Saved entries
Lemma fold_record_year (yr cnt : Row -> value) rows (m : YearData) :
  foldl (fun yearData row => record_year (yr row) (cnt row) yearData) m rows
  = foldl (fun yearData '(k, v) => <[k := v]> yearData) m
      (omap (fun row => year_entry (yr row) (cnt row)) rows).
Proof.
  revert m. induction rows as [|row rows IH]; intros m; [done|].
  cbn [foldl]. rewrite IH, record_year_entry. cbn [omap list_omap].
  destruct (year_entry (yr row) (cnt row)) as [[k v]|]; done.
Qed.

Lemma fold_insert_lookup (entries : list (string * value)) (m : YearData) k v :
  NoDup entries.*1 ->
  (foldl (fun yearData '(k, v) => <[k := v]> yearData) m entries) !! k
  = Some v
  <-> ((k, v) ∈ entries) \/ ((k ∉ entries.*1) /\ (m !! k = Some v)).
Proof.
  revert m. induction entries as [|[k0 v0] entries IH]; intros m Hnd.
  - cbn. rewrite elem_of_nil. split; [intros; right; split; [|done] | tauto].
    apply not_elem_of_nil.
  - cbn in Hnd. apply NoDup_cons in Hnd as [Hk0 Hnd].
    cbn [foldl]. rewrite (IH _ Hnd). cbn [fmap list_fmap fst].
    rewrite !elem_of_cons, lookup_insert_Some.
    split.
    + intros [Hin|[Hnk [[<- <-]|[Hne Hm]]]].
      * left. by right.
      * left. by left.
      * right. split; [|done]. intros [->|?]; done.
    + intros [[[= -> ->]|Hin]|[Hnk Hm]].
      * right. split; [done|]. by left.
      * by left.
      * right. split; [intros ?; apply Hnk; by right|].
        right. split; [|done]. intros ->. apply Hnk. by left.
Qed.

Lemma group_entry_keys_NoDup (groups : list (option Z * Z)) :
  NoDup groups.*1 -> NoDup (omap group_entry groups).*1.
Proof.
  induction groups as [|[y n] groups IH]; intros Hnd; [constructor|].
  cbn in Hnd. apply NoDup_cons in Hnd as [Hy Hnd].
  cbn [omap list_omap]. destruct (group_entry (y, n)) as [[k v]|] eqn:He;
    [|by apply IH].
  cbn. constructor; [|by apply IH].
  intros Hin. apply list_elem_of_fmap in Hin as ([k' v'] & Hk & Hin).
  cbn in Hk. subst k'.
  apply list_elem_of_omap in Hin as ([y' n'] & Hin & He').
  unfold group_entry in He, He'. cbn in He, He'.
  destruct y as [z|], y' as [z'|]; try done.
  repeat case_match; simplify_eq.
  apply Hy. apply list_elem_of_fmap. by exists (Some z', n').
Qed.

(** The [yearData] built from the rows of a [GROUP BY] over [keys], taken
    in any order, counts the years of [keys]. *)
Lemma counts_years_of_groups (entry : Row -> option (string * value))
    (format : option Z * Z -> Row) rows keys :
  (forall g, entry (format g) = group_entry g) ->
  rows ≡ₚ format <$> group_count keys ->
  counts_years
    (foldl (fun yearData '(k, v) => <[k := v]> yearData) ∅ (omap entry rows))
    keys.
Proof.
  intros Hentry Hperm.
  assert (omap entry rows ≡ₚ omap group_entry (group_count keys)) as Hp.
  { rewrite Hperm. clear Hperm.
    induction (group_count keys) as [|g groups IH]; [done|].
    cbn. rewrite Hentry. destruct (group_entry g); by rewrite IH. }
  assert (NoDup (omap entry rows).*1) as Hnd.
  { rewrite Hp. apply group_entry_keys_NoDup, group_count_NoDup. }
  intros k v. rewrite (fold_insert_lookup _ _ _ _ Hnd), lookup_empty.
  rewrite Hp, list_elem_of_omap.
  destruct (group_count_spec keys) as [_ Hgroups].
  split.
  - intros [([y n] & Hin & He)|[_ ?]]; [|done].
    apply Hgroups in Hin as [Hn Hpos].
    unfold group_entry in He. cbn in He. destruct y as [z|]; [|done].
    destruct (Z.eqb_spec z 0); [done|]. destruct (Z.eqb_spec n 0); [done|].
    cbn in He. injection He as <- <-. exists z. by rewrite <-Hn.
  - intros (z & Hz & -> & -> & Hpos). left.
    exists (Some z, occurrences (Some z) keys). split.
    + by apply Hgroups.
    + unfold group_entry. cbn.
      destruct (Z.eqb_spec z 0); [done|].
      destruct (Z.eqb_spec (occurrences (Some z) keys) 0); [lia | done].
Qed.

Lemma counts_years_unique m1 m2 keys :
  counts_years m1 keys -> counts_years m2 keys -> m1 = m2.
Proof.
  intros H1 H2. apply map_eq. intros k. apply option_eq. intros v.
  by rewrite (H1 k v), (H2 k v).
Qed.

Lemma counts_years_keys m keys1 keys2 :
  (forall z, z <> 0 ->
     occurrences (Some z) keys1 = occurrences (Some z) keys2) ->
  counts_years m keys1 -> counts_years m keys2.
Proof.
  intros Hocc H k v. rewrite (H k v).
  split; intros (z & Hz & -> & -> & Hpos); exists z;
    by rewrite ?Hocc in * by done.
Qed.

Lemma occurrences_reverse y keys :
  occurrences y (reverse keys) = occurrences y keys.
Proof.
  unfold occurrences, count_rows. by rewrite filter_reverse, length_reverse.
Qed.

(** Dropping the projects before 2024 and those without a year changes no
    count, when every selected project that has a year has one from 2024
    on. *)
Lemma occurrences_from_2024 (sel : Project -> bool) base z :
  (forall p y, p ∈ base -> sel p = true -> RSY_YEAR p = Some y -> 2024 <= y) ->
  occurrences (Some z)
    (RSY_YEAR <$> filter (fun p => sel p = true) base)
  = occurrences (Some z)
      (RSY_YEAR <$>
         filter (fun p => sel p && sql_year_ge_2024 (RSY_YEAR p) = true) base).
Proof.
  induction base as [|p base IH]; intros H; [done|].
  rewrite !filter_cons.
  assert (IH' := IH (fun p' y Hin => H p' y (list_elem_of_further _ _ _ Hin))).
  destruct (sel p) eqn:Hsel; cbn [andb].
  - rewrite decide_True by done.
    destruct (RSY_YEAR p) as [y|] eqn:Hy; cbn [sql_year_ge_2024].
    + assert (2024 <= y) as Hge by (eapply H; [left | done | done]).
      destruct (Z.leb_spec 2024 y); [|lia].
      rewrite decide_True by done. cbn [fmap list_fmap].
      by rewrite !occurrences_cons, IH', Hy.
    + rewrite decide_False by done. cbn [fmap list_fmap].
      rewrite occurrences_cons, IH', Hy. rewrite decide_False by done. lia.
  - rewrite !decide_False by done. exact IH'.
Qed.

Lemma incr_count (m : YearData) k n :
  0 <= n ->
  (m !! k = Some (num n) /\ 0 < n) \/ (m !! k = None /\ n = 0) ->
  incr (default undefined (m !! k)) = num (n + 1).
Proof.
  intros Hn [[-> Hpos]|[-> ->]]; cbn; unfold incr, or, truthy.
  - destruct (Z.eqb_spec n 0); [lia | done].
  - done.
Qed.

Problem details: Take the entries above and return only the lines from the one with "destruct y as [z|], y' as [z'|]; try done." to the one with "(forall z, z <> 0 ->", both included, unchanged.

Output:
  destruct y as [z|], y' as [z'|]; try done.
  repeat case_match; simplify_eq.
  apply Hy. apply list_elem_of_fmap. by exists (Some z', n').
Qed.

(** The [yearData] built from the rows of a [GROUP BY] over [keys], taken
    in any order, counts the years of [keys]. *)
Lemma counts_years_of_groups (entry : Row -> option (string * value))
    (format : option Z * Z -> Row) rows keys :
  (forall g, entry (format g) = group_entry g) ->
  rows ≡ₚ format <$> group_count keys ->
  counts_years
    (foldl (fun yearData '(k, v) => <[k := v]> yearData) ∅ (omap entry rows))
    keys.
Proof.
  intros Hentry Hperm.
  assert (omap entry rows ≡ₚ omap group_entry (group_count keys)) as Hp.
  { rewrite Hperm. clear Hperm.
    induction (group_count keys) as [|g groups IH]; [done|].
    cbn. rewrite Hentry. destruct (group_entry g); by rewrite IH. }
  assert (NoDup (omap entry rows).*1) as Hnd.
  { rewrite Hp. apply group_entry_keys_NoDup, group_count_NoDup. }
  intros k v. rewrite (fold_insert_lookup _ _ _ _ Hnd), lookup_empty.
  rewrite Hp, list_elem_of_omap.
  destruct (group_count_spec keys) as [_ Hgroups].
  split.
  - intros [([y n] & Hin & He)|[_ ?]]; [|done].
    apply Hgroups in Hin as [Hn Hpos].
    unfold group_entry in He. cbn in He. destruct y as [z|]; [|done].
    destruct (Z.eqb_spec z 0); [done|]. destruct (Z.eqb_spec n 0); [done|].
    cbn in He. injection He as <- <-. exists z. by rewrite <-Hn.
  - intros (z & Hz & -> & -> & Hpos). left.
    exists (Some z, occurrences (Some z) keys). split.
    + by apply Hgroups.
    + unfold group_entry. cbn.
      destruct (Z.eqb_spec z 0); [done|].
      destruct (Z.eqb_spec (occurrences (Some z) keys) 0); [lia | done].
Qed.

Lemma counts_years_unique m1 m2 keys :
  counts_years m1 keys -> counts_years m2 keys -> m1 = m2.
Proof.
  intros H1 H2. apply map_eq. intros k. apply option_eq. intros v.
  by rewrite (H1 k v), (H2 k v).
Qed.

Lemma counts_years_keys m keys1 keys2 :
  (forall z, z <> 0 ->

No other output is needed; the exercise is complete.